Required action:
If a line in the data below holds the word "Hdays", copy it.

Excerpted data:

(* ===== verification/JsDate.v ===== *)
(** Dates: time values, [toISOString], and the interface to [Date.parse].

    A [Date] holds a time value: an integral number of milliseconds within 8.64e15 of the epoch, or
    NaN ([None] here, an Invalid Date).  [Date.parse] accepts implementation-defined formats beside
    the ISO one, so it is a class parameter ([DateHost]) whose laws are the ones ECMA-262 fixes: its
    results are time values, and it reads back what [toISOString] prints.  [iso_host] is a concrete
    instance, the parser of exactly the [toISOString] format. *)
From S2P Require Import Prelude JsNum JsString.
Local Open Scope Z_scope.

Definition MAX_TIME_MS : Z := 8640000000000000.

(** A [Date] object's time value. *)
Abbreviation date := (option Z).

Definition in_time_range (t : Z) : Prop := Z.abs t <= MAX_TIME_MS.

Definition valid_date (d : date) : Prop := match d with Some t => in_time_range t | None => True end.

(** [d.getTime()]. *)
Definition getTime (d : date) : number := match d with Some t => int t | None => NaN end.

(** [new Date(ms)]: TimeClip. *)
Definition date_of_number (x : number) : date :=
  match x with
  | Fin z => let t := Z.quot z U in
             if Z.abs z <=? MAX_TIME_MS * U then Some t else None
  | _ => None
  end.

Lemma date_of_number_int t : in_time_range t -> date_of_number (int t) = Some t.
Proof.
  unfold in_time_range. intros H. simpl. pose proof U_pos.
  rewrite Z.abs_mul, (Z.abs_eq U), Z.quot_mul by lia.
  rewrite (proj2 (Z.leb_le _ _)) by nia. done.
Qed.

Lemma date_of_number_valid x : valid_date (date_of_number x).
Proof.
  destruct x as [| |z]; try done. simpl. destruct (Z.leb_spec (Z.abs z) (MAX_TIME_MS * U)); [|done].
  simpl. unfold in_time_range. pose proof U_pos.
  pose proof (Z.quot_rem' z U). pose proof (Z.rem_bound_abs z U ltac:(lia)). 
  apply Z.lt_succ_r. pose proof (Z.quot_abs z U ltac:(lia)) as E. rewrite (Z.abs_eq U) in E by lia.
  rewrite <- E. apply Z.quot_lt_upper_bound; lia.
Qed.

(** ** The calendar *)

Definition ms_per_day : Z := 86400000.

(** Days before year [y], month [m], day [d] of the proleptic Gregorian calendar, from the epoch. *)
Definition days_from_civil (y m d : Z) : Z :=
  let y' := if m <=? 2 then y - 1 else y in
  let era := y' / 400 in
  let yoe := y' mod 400 in
  let mp := if m <=? 2 then m + 9 else m - 3 in
  let doy := (153 * mp + 2) / 5 + d - 1 in
  let doe := yoe * 365 + yoe / 4 - yoe / 100 + doy in
  era * 146097 + doe - 719468.

(** Year, month and day of a day number. *)
Definition civil_from_days (z : Z) : Z * Z * Z :=
  let era := (z + 719468) / 146097 in
  let doe := (z + 719468) mod 146097 in
  let yoe := (doe - doe / 1460 + doe / 36524 - doe / 146096) / 365 in
  let doy := doe - (365 * yoe + yoe / 4 - yoe / 100) in
  let mp := (5 * doy + 2) / 153 in
  let d := doy - (153 * mp + 2) / 5 + 1 in
  let m := if mp <? 10 then mp + 3 else mp - 9 in
  (yoe + era * 400 + (if m <=? 2 then 1 else 0), m, d).

(** The year within an era of 400 years: the day of the year it leaves is one of at most 366. *)
Lemma year_of_era doe :
  0 <= doe < 146097 ->
  let yoe := (doe - doe / 1460 + doe / 36524 - doe / 146096) / 365 in
  0 <= yoe < 400 /\ 0 <= doe - (365 * yoe + yoe / 4 - yoe / 100) <= 365.
Proof. intros H. cbv zeta. Z.to_euclidean_division_equations. lia. Qed.

Lemma month_of_year doy :
  0 <= doy <= 365 ->
  let mp := (5 * doy + 2) / 153 in
  0 <= mp <= 11 /\ 1 <= doy - (153 * mp + 2) / 5 + 1 <= 31.
Proof. intros H. cbv zeta. Z.to_euclidean_division_equations. lia. Qed.

Lemma civil_roundtrip z :
  let '(y, m, d) := civil_from_days z in
  days_from_civil y m d = z /\ 1 <= m <= 12 /\ 1 <= d <= 31.
Proof.
  unfold civil_from_days.
  set (era := (z + 719468) / 146097). set (doe := (z + 719468) mod 146097).
  pose proof (Z.div_mod (z + 719468) 146097 ltac:(lia)) as E. fold era doe in E.
  pose proof (Z.mod_pos_bound (z + 719468) 146097 ltac:(lia)) as Hd. fold doe in Hd.
  pose proof (year_of_era doe Hd) as Hy. cbv zeta in Hy.
  set (yoe := (doe - doe / 1460 + doe / 36524 - doe / 146096) / 365) in *.
  set (doy := doe - (365 * yoe + yoe / 4 - yoe / 100)) in *.
  pose proof (month_of_year doy (proj2 Hy)) as Hm. cbv zeta in Hm.
  set (mp := (5 * doy + 2) / 153) in *.
  set (m := if mp <? 10 then mp + 3 else mp - 9).
  assert (Hmm : 1 <= m <= 12 /\ (if m <=? 2 then m + 9 else m - 3) = mp).
  { subst m. destruct (Z.ltb_spec mp 10); destruct (Z.leb_spec (mp + 3) 2);
      try destruct (Z.leb_spec (mp - 9) 2); lia. }
  destruct Hmm as [Hmr Hmp]. split_and!; [|lia..].
  unfold days_from_civil. rewrite Hmp.
  replace (if m <=? 2 then yoe + era * 400 + (if m <=? 2 then 1 else 0) - 1
           else yoe + era * 400 + (if m <=? 2 then 1 else 0)) with (yoe + era * 400)
    by (destruct (m <=? 2); lia).
  rewrite Z.div_add, Z.mod_add, Z.div_small, Z.mod_small by lia. lia.
Qed.

(** ** ISO strings *)

(** [z] in exactly [n] decimal digits, leading zeros included. *)
Fixpoint pad (n : nat) (z : Z) : jstr :=
  match n with
  | O => []
  | S n' => pad n' (z / 10) ++ [48 + z mod 10]
  end.

Lemma length_pad n z : length (pad n z) = n.
Proof. revert z; induction n; intros; simpl; [done|]. rewrite length_app, IHn. simpl. lia. Qed.

Lemma digits_value_pad n z : digits_value (pad n z) = z mod 10 ^ Z.of_nat n.
Proof.
  revert z; induction n as [|n IH]; intros z; [by rewrite Z.mod_1_r|].
  simpl pad. unfold digits_value in *. rewrite fold_left_app. simpl fold_left. rewrite IH.
  rewrite Nat2Z.inj_succ, Z.pow_succ_r by lia.
  rewrite (Z.rem_mul_r z 10) by lia. lia.
Qed.

Lemma pad_all_digits n z : Forall (fun c => is_digit c = true) (pad n z).
Proof.
  revert z; induction n as [|n IH]; intros z; simpl; [constructor|].
  apply Forall_app. split; [done|]. constructor; [|constructor].
  pose proof (Z.mod_pos_bound z 10 ltac:(lia)). unfold is_digit. lia.
Qed.

Definition year_string (y : Z) : jstr :=
  if (0 <=? y) && (y <=? 9999) then pad 4 y
  else (if y <? 0 then 45 else 43) :: pad 6 (Z.abs y).

(** The date and time parts of an instant, up to the seconds. *)
Definition iso_seconds (t : Z) : jstr :=
  let '(y, m, d) := civil_from_days (t / ms_per_day) in
  let ms := t mod ms_per_day in
  year_string y ++ js "-" ++ pad 2 m ++ js "-" ++ pad 2 d ++ js "T" ++ pad 2 (ms / 3600000)
  ++ js ":" ++ pad 2 (ms / 60000 mod 60) ++ js ":" ++ pad 2 (ms / 1000 mod 60).

Definition iso_string (t : Z) : jstr := iso_seconds t ++ js "." ++ pad 3 (t mod 1000) ++ js "Z".

(** [d.toISOString()]; [None] is the RangeError an Invalid Date throws. *)
Definition toISOString (d : date) : option jstr := iso_string <$> d.

(** A reader of the fields of that format. *)
Definition read_digits (n : nat) (s : jstr) : option (Z * jstr) :=
  let w := take n s in
  if (length w =? n)%nat && forallb is_digit w then Some (digits_value w, drop n s) else None.

Definition expect (c : Z) (s : jstr) : option jstr :=
  match s with x :: s' => if x =? c then Some s' else None | [] => None end.

Definition read_year (s : jstr) : option (Z * jstr) :=
  match s with
  | [] => None
  | c :: s' =>
      if c =? 45 then '(y, r) ← read_digits 6 s'; Some (- y, r)
      else if c =? 43 then read_digits 6 s'
      else read_digits 4 s
  end.

(** The fields of an instant up to the seconds, in milliseconds from the epoch. *)
Definition read_seconds (s : jstr) : option (Z * jstr) :=
  '(y, s) ← read_year s; s ← expect 45 s;
  '(m, s) ← read_digits 2 s; s ← expect 45 s;
  '(d, s) ← read_digits 2 s; s ← expect 84 s;
  '(hh, s) ← read_digits 2 s; s ← expect 58 s;
  '(mm, s) ← read_digits 2 s; s ← expect 58 s;
  '(ss, s) ← read_digits 2 s;
  Some (days_from_civil y m d * ms_per_day + hh * 3600000 + mm * 60000 + ss * 1000, s).

(** Accepts exactly the strings [toISOString] prints. *)
Definition parse_iso (s : jstr) : option Z :=
  '(t, r) ← read_seconds s; r ← expect 46 r;
  '(ms, r) ← read_digits 3 r; r ← expect 90 r;
  if bool_decide (r = []) && (Z.abs (t + ms) <=? MAX_TIME_MS)
     && bool_decide (iso_string (t + ms) = s)
  then Some (t + ms) else None.

Lemma read_digits_pad n z r :
  0 <= z < 10 ^ Z.of_nat n -> read_digits n (pad n z ++ r) = Some (z, r).
Proof.
  intros Hz. unfold read_digits. rewrite take_app_length', drop_app_length' by by rewrite length_pad.
  rewrite length_pad, Nat.eqb_refl. simpl.
  assert (forallb is_digit (pad n z) = true) as ->.
  { apply forallb_forall. intros x Hx%list_elem_of_In. revert x Hx.
    apply Forall_forall, pad_all_digits. }
  rewrite digits_value_pad, Z.mod_small by done. done.
Qed.

#[local] Opaque pad read_digits.

Lemma pad_head n z r : (0 < n)%nat -> exists c r', pad n z ++ r = c :: r' /\ is_digit c = true.
Proof.
  intros Hn. pose proof (pad_all_digits n z) as H. pose proof (length_pad n z).
  destruct (pad n z) as [|c w]; [simpl in *; lia|]. inversion H; subst. simpl. eauto.
Qed.

Lemma read_year_string y r :
  Z.abs y < 1000000 -> read_year (year_string y ++ r) = Some (y, r).
Proof.
  intros Hy. unfold year_string.
  destruct (Z.leb_spec 0 y), (Z.leb_spec y 9999); simpl andb; cbv iota.
  - destruct (pad_head 4 y r ltac:(lia)) as (c & r' & E & Hc).
    assert (read_year (pad 4 y ++ r) = read_digits 4 (pad 4 y ++ r)) as ->.
    { rewrite E. unfold is_digit in Hc. unfold read_year.
      rewrite !(proj2 (Z.eqb_neq c _)) by lia. done. }
    rewrite read_digits_pad by (simpl; lia). done.
  - rewrite (proj2 (Z.ltb_ge y 0)) by lia. simpl. rewrite read_digits_pad by (simpl; lia).
    rewrite Z.abs_eq by lia. done.
  - rewrite (proj2 (Z.ltb_lt y 0)) by lia. simpl. rewrite read_digits_pad by (simpl; lia).
    simpl. do 2 f_equal. lia.
  - lia.
Qed.

Lemma year_bound z y m d :
  civil_from_days z = (y, m, d) -> Z.abs z <= 100000000 -> Z.abs y < 1000000.
Proof.
  intros E Hz. pose proof (civil_roundtrip z) as H. rewrite E in H. destruct H as (H & Hm & Hd).
  unfold days_from_civil in H. destruct (m <=? 2); Z.to_euclidean_division_equations; lia.
Qed.

Lemma read_iso_seconds t r :
  in_time_range t -> read_seconds (iso_seconds t ++ r) = Some (t - t mod 1000, r).
Proof.
  unfold in_time_range, MAX_TIME_MS. intros Ht. unfold iso_seconds.
  pose proof (civil_roundtrip (t / ms_per_day)) as Hc.
  destruct (civil_from_days (t / ms_per_day)) as [[y m] d] eqn:E. destruct Hc as (Hdays & Hm & Hd).
  assert (Z.abs y < 1000000) as Hy.
  { apply (year_bound _ _ _ _ E). unfold ms_per_day. Z.to_euclidean_division_equations. lia. }
  assert (Hms : 0 <= t mod ms_per_day < 86400000) by (apply Z.mod_pos_bound; done).
  set (ms := t mod ms_per_day) in *.
  assert (0 <= ms / 3600000 < 24) by (Z.to_euclidean_division_equations; lia).
  assert (0 <= ms / 60000 mod 60 < 60) by (apply Z.mod_pos_bound; lia).
  assert (0 <= ms / 1000 mod 60 < 60) by (apply Z.mod_pos_bound; lia).
  rewrite <- !app_assoc. unfold read_seconds.
  rewrite read_year_string by done. simpl.
  rewrite read_digits_pad by (simpl; lia). simpl.
  rewrite read_digits_pad by (simpl; lia). simpl.
  rewrite read_digits_pad by (simpl; lia). simpl.
  rewrite read_digits_pad by (simpl; lia). simpl.
  rewrite read_digits_pad by (simpl; lia). simpl.
  rewrite Hdays. do 2 f_equal.
  subst ms. unfold ms_per_day in *. clear. Z.to_euclidean_division_equations. lia.
Qed.

(** [Date.parse] of an ISO string is the instant it names. *)
Lemma parse_iso_string t : in_time_range t -> parse_iso (iso_string t) = Some t.
Proof.
  intros Ht. unfold parse_iso.
  assert (read_seconds (iso_string t) = Some (t - t mod 1000, js "." ++ pad 3 (t mod 1000) ++ js "Z"))
    as -> by by apply read_iso_seconds.
  simpl.
  pose proof (Z.mod_pos_bound t 1000 ltac:(lia)).
  rewrite read_digits_pad by (simpl; lia). simpl.
  replace (t - t mod 1000 + t mod 1000) with t by lia.
  rewrite (proj2 (Z.leb_le _ _)) by done. rewrite !bool_decide_eq_true_2 by done. done.
Qed.

Lemma parse_iso_range s t : parse_iso s = Some t -> in_time_range t.
Proof.
  unfold parse_iso, mbind, option_bind. repeat (case_match; try done).
  intros [= <-]. unfold in_time_range. lia.
Qed.

(** ** Date.parse *)

Class DateHost := {
  Date_parse : jstr -> option Z;
  Date_parse_range s t : Date_parse s = Some t -> in_time_range t;
  Date_parse_iso t : in_time_range t -> Date_parse (iso_string t) = Some t;
}.

Definition iso_host : DateHost := {|
  Date_parse := parse_iso;
  Date_parse_range := parse_iso_range;
  Date_parse_iso := parse_iso_string;
|}.

Section Host.
Context `{DateHost}.

(** [new Date(s)] and [Date.parse(s)]. *)
Definition date_of_string (s : jstr) : date := Date_parse s.
Definition parse_ms (s : jstr) : number := getTime (Date_parse s).

Lemma date_of_string_valid s : valid_date (date_of_string s).
Proof. unfold date_of_string. destruct (Date_parse s) eqn:E; simpl; eauto using Date_parse_range. Qed.
End Host.

Lemma iso_string_inj t u :
  in_time_range t -> in_time_range u -> iso_string t = iso_string u -> t = u.
Proof.
  intros Ht Hu E. apply parse_iso_string in Ht, Hu. rewrite E in Ht. congruence.
Qed.

Example iso_epoch : iso_string 1754550000123 = js "2025-08-07T07:00:00.123Z".
Proof. vm_compute. reflexivity. Qed.

Example iso_max : iso_string MAX_TIME_MS = js "+275760-09-13T00:00:00.000Z".
Proof. vm_compute. reflexivity. Qed.

(** A printed instant is plain ASCII. *)
Lemma digits_ascii s : Forall (fun c => is_digit c = true) s -> Forall (fun c => 0 <= c < 128) s.
Proof. intros H. eapply Forall_impl; [exact H|]. intros c. unfold is_digit. simpl. lia. Qed.

Lemma js_ascii s : forallb (fun c => (0 <=? c) && (c <? 128)) s = true -> Forall (fun c => 0 <= c < 128) s.
Proof. rewrite forallb_Forall. intros H. eapply Forall_impl; [exact H|]. simpl. lia. Qed.

Lemma iso_string_ascii t : Forall (fun c => 0 <= c < 128) (iso_string t).
Proof.
  unfold iso_string, iso_seconds, year_string.
  destruct (civil_from_days (t / ms_per_day)) as [[y m] d].
  repeat (apply Forall_app; split);
    try (by apply digits_ascii, pad_all_digits); try (apply js_ascii; reflexivity).
  repeat case_match; try (by apply digits_ascii, pad_all_digits);
    (apply Forall_cons; split; [lia|by apply digits_ascii, pad_all_digits]).
Qed.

Result of the exercise:
  destruct (civil_from_days (t / ms_per_day)) as [[y m] d] eqn:E. destruct Hc as (Hdays & Hm & Hd).
  rewrite Hdays. do 2 f_equal.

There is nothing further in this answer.